A candidate who comes with socialistic promises of comfort is akin to a street musician who sets up shop in poor neighborhoods to gather the money from those who don't have it. And it is bad news if a government focuses on prosperity only in financial terms. We have managed to make a consumer of every citizen of this country in recent years and we have publicized the mindset that supports this consumption, as if citizens are but digestive organs. And, of course, the State demands of its subjects to thread the moral path, to become virtuous and otherworldly. Are we to endure the difficulty of becoming morally upright only to be rewarded with material comfort?
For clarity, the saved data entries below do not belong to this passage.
Lemma sim_union_i32 h off : ph_whole h -> 0 <= off <= 28 -> hruns (union_i32 h off) ph_whole.
Proof.
  intros Hh Ho. eapply sim_bind; [apply sim_read_i32|]. intros v _. apply sim_in_union; [done|]. apply keeps_put_i32; lia.
Qed.
Hint Resolve sim_in_union : parse_runs.
Hint Extern 3 (sim _ (union_i32 _ _) _ _) => (apply sim_union_i32; [assumption|lia]) : parse_runs.

Lemma sim_data_page_header h : ph_whole h -> hruns (parse_fields parse_data_page_header h) ph_whole.
Proof. intros Hh. apply sim_parse_fields; [|done]. intros ? ? ? ?. unfold parse_data_page_header. sim_steps. Qed.

Lemma sim_dictionary_page_header h : ph_whole h -> hruns (parse_fields parse_dictionary_page_header h) ph_whole.
Proof. intros Hh. apply sim_parse_fields; [|done]. intros ? ? ? ?. unfold parse_dictionary_page_header. sim_steps. Qed.

Lemma sim_data_page_header_v2 h : ph_whole h ->
  hruns (lift thrift_read_struct_begin;;
         h ← in_union h (λ u, put_bool u 24 true);
         '(_, h) ← while_fields (R := ()) (λ t f h, next (parse_data_page_header_v2 t f h)) h;
         lift thrift_read_struct_end;; mret h) ph_whole.
Proof.
  intros Hh. eapply sim_bind; [apply sim_struct_begin|]. intros _ _.
  eapply sim_bind; [apply sim_in_union; [done|auto with parse_runs]|]. intros h' Hh'.
  eapply sim_bind; [apply (sim_while_fields any _ _ (λ r : option () * _, ph_whole r.2)); [|done]|].
  - intros ? ? ? ?. apply sim_next. unfold parse_data_page_header_v2. cbn [snd] in *. sim_steps.
  - intros [r h2] H2. cbn [snd] in H2. sim_steps.
Qed.
Hint Resolve sim_data_page_header sim_dictionary_page_header sim_data_page_header_v2 : parse_runs.

(** A result other than [None] is a failure. *)
Definition header_state (r : option carquet_status_t * parquet_page_header_t) : Prop :=
  ph_whole r.2 /\ forall st, r.1 = Some st -> is_ok st = false.

Lemma sim_header_next m : hruns m ph_whole -> hruns (header_next m) header_state.
Proof. intros H. eapply sim_bind; [exact H|]. intros x Hx. by apply sim_ret. Qed.

Lemma sim_page_header_field t f h : ph_whole h -> hruns (parse_page_header_field t f h) header_state.
Proof.
  intros Hh. unfold parse_page_header_field. apply sim_status. intros st. destruct (is_ok st) eqn:Est; cbn [negb].
  2:{ apply sim_ret. split; [done|]. by intros ? [= <-]. }
  repeat (apply sim_if; intros _; [apply sim_header_next; first [solve [eauto with parse_runs] | sim_steps]|]). apply sim_header_next. sim_steps.
Qed.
Now, if we choose to see things positively, we need to acknowledge the need to pay attention to people's economic hardships, to the problem of poverty, to the elimination of corruption and favoritism that oil money has blessed us with, and this is something that president-elect {Mahmud Ahmadinejad} did in his campaign. But then, the question is: Did all those "legitimate" administrations of the past usurp people's money and step on their rights?

The election of Ahmadinejad, whether by direct vote from the people or, as rumors have it, a ploy by a circle of extremists, is much like a legitimatised coup in which a man so different in his beliefs from progressive, moderate, and even conservative ideologies within the State has managed to turn the table on everyone.

It is through using anti-capitalist slogans and garnering the votes of the dispossessed who have suffered the blight of "progress" in the past 16 years that the president-elect has succeeded in his campaign. Several questions, however, impose themselves on us:

1/ Will the financial apparatus stop on its track while the soon-to-take-office administration deals with poverty? How then can we both promise prosperity and helping the poor?

2/ Is it possible to "move ahead," to develop the country, to be in step with global trends, and, at the same time, feed the poor? Isn't this akin to miracles performed by prophets?

3/ Will money-mongering companies like Sony, BMW, and Coca Cola leave this country at once?

4/ Can such slogans carry any weight in a progressive society?